Space Solar & California Canals: Solar's Future in 2026

Two things happened in the solar world that did not make nearly enough noise in mainstream coverage. In January 2023, Caltech launched a small satellite that did something no one had done before: it beamed solar energy wirelessly from orbit back toward Earth. And by August 2025, a quiet stretch of irrigation canal in California's Central Valley was fully shaded by solar panels — generating power, conserving water, and suppressing weeds all at once. These are genuinely significant developments. They are also both, in their own ways, early-stage stories that require a careful read before drawing conclusions.

From our vantage point as a residential solar installer in Eagle Rock — four miles from Caltech's Pasadena campus — we watch both of these frontiers with real curiosity and, frankly, healthy skepticism.

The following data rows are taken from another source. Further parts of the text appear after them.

(** * AnalysisConsumer: the analysis-scheduling driver of the static analyzer

    A shallow embedding of [AnalysisConsumer.cpp]: the declaration
    collector, the mode resolver, the two scheduling passes, the engine
    invoker and the run statistics, then the diagnostic consumer that
    reports through the compiler's diagnostics and the graph visualizer,
    followed by the properties the design document states about them and
    further properties of the code.

    Conventions of the embedding.
    - A declaration pointer is identified by a [DeclID]; the sets of
      declaration pointers ([SetOfConstDecls]) are [gset DeclID].
    - C++ [unsigned] values are integers in [Z], reduced modulo [2^32]
      wherever the code performs arithmetic on them.
    - The member functions of [AnalysisConsumer] run in a state-and-error
      monad over the consumer's fields; a failed [assert] and an access
      outside a container are the two errors of the program.
    - Collaborators that live outside this file (source manager, checker
      manager, control-flow graphs, the symbolic-execution engine, the call
      graph) are fields of [Collaborators]; their observable calls are
      recorded as [Event]s in the consumer's [Trace]. *)

From Stdlib Require Import ZArith String Ascii.
From stdpp Require Import base gmap sets list strings pretty.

We are not engineers working on orbital power systems or canal infrastructure. But we do talk to SoCal homeowners every week who want to know where solar is headed, and whether any of it changes what they should be doing on their own roof right now. That is the question this post tries to answer honestly.

"To the best of our knowledge, no one has ever demonstrated wireless energy transfer in space even with expensive rigid structures." — Ali Hajimiri, Caltech, on the SSPD-1 milestone (Caltech News, June 2023)

Space-based solar: what Caltech actually proved — and what the math still says

In January 2023, Caltech launched the Space Solar Power Demonstrator (SSPD-1) — a small experimental satellite funded by a $100 million gift and carrying three distinct experiments. When the mission ended in November 2023, two of those experiments had produced results worth paying attention to. The third exposed a real engineering problem.

What SSPD-1 actually demonstrated

The MAPLE experiment — a microwave power transmitter array — achieved something that had never been done before. Per Caltech's June 2023 announcement, MAPLE confirmed wireless energy transfer from orbit: a signal was received at the correct time, at the correct frequency, with the predicted Doppler shift, on the roof of Caltech's Gordon and Betty Moore Laboratory of Engineering in Pasadena on May 22, 2023. According to Caltech's January 2024 end-of-mission report, the mission successfully validated three technologies: MAPLE (wireless power transmission), DOLCE (a deployable structural system), and ALBA (a comparison test of 32 types of photovoltaic cells under space conditions). The mission report describes MAPLE as having "successfully beamed power wirelessly in space and directed a beam toward Earth — described as 'a first in the field.'"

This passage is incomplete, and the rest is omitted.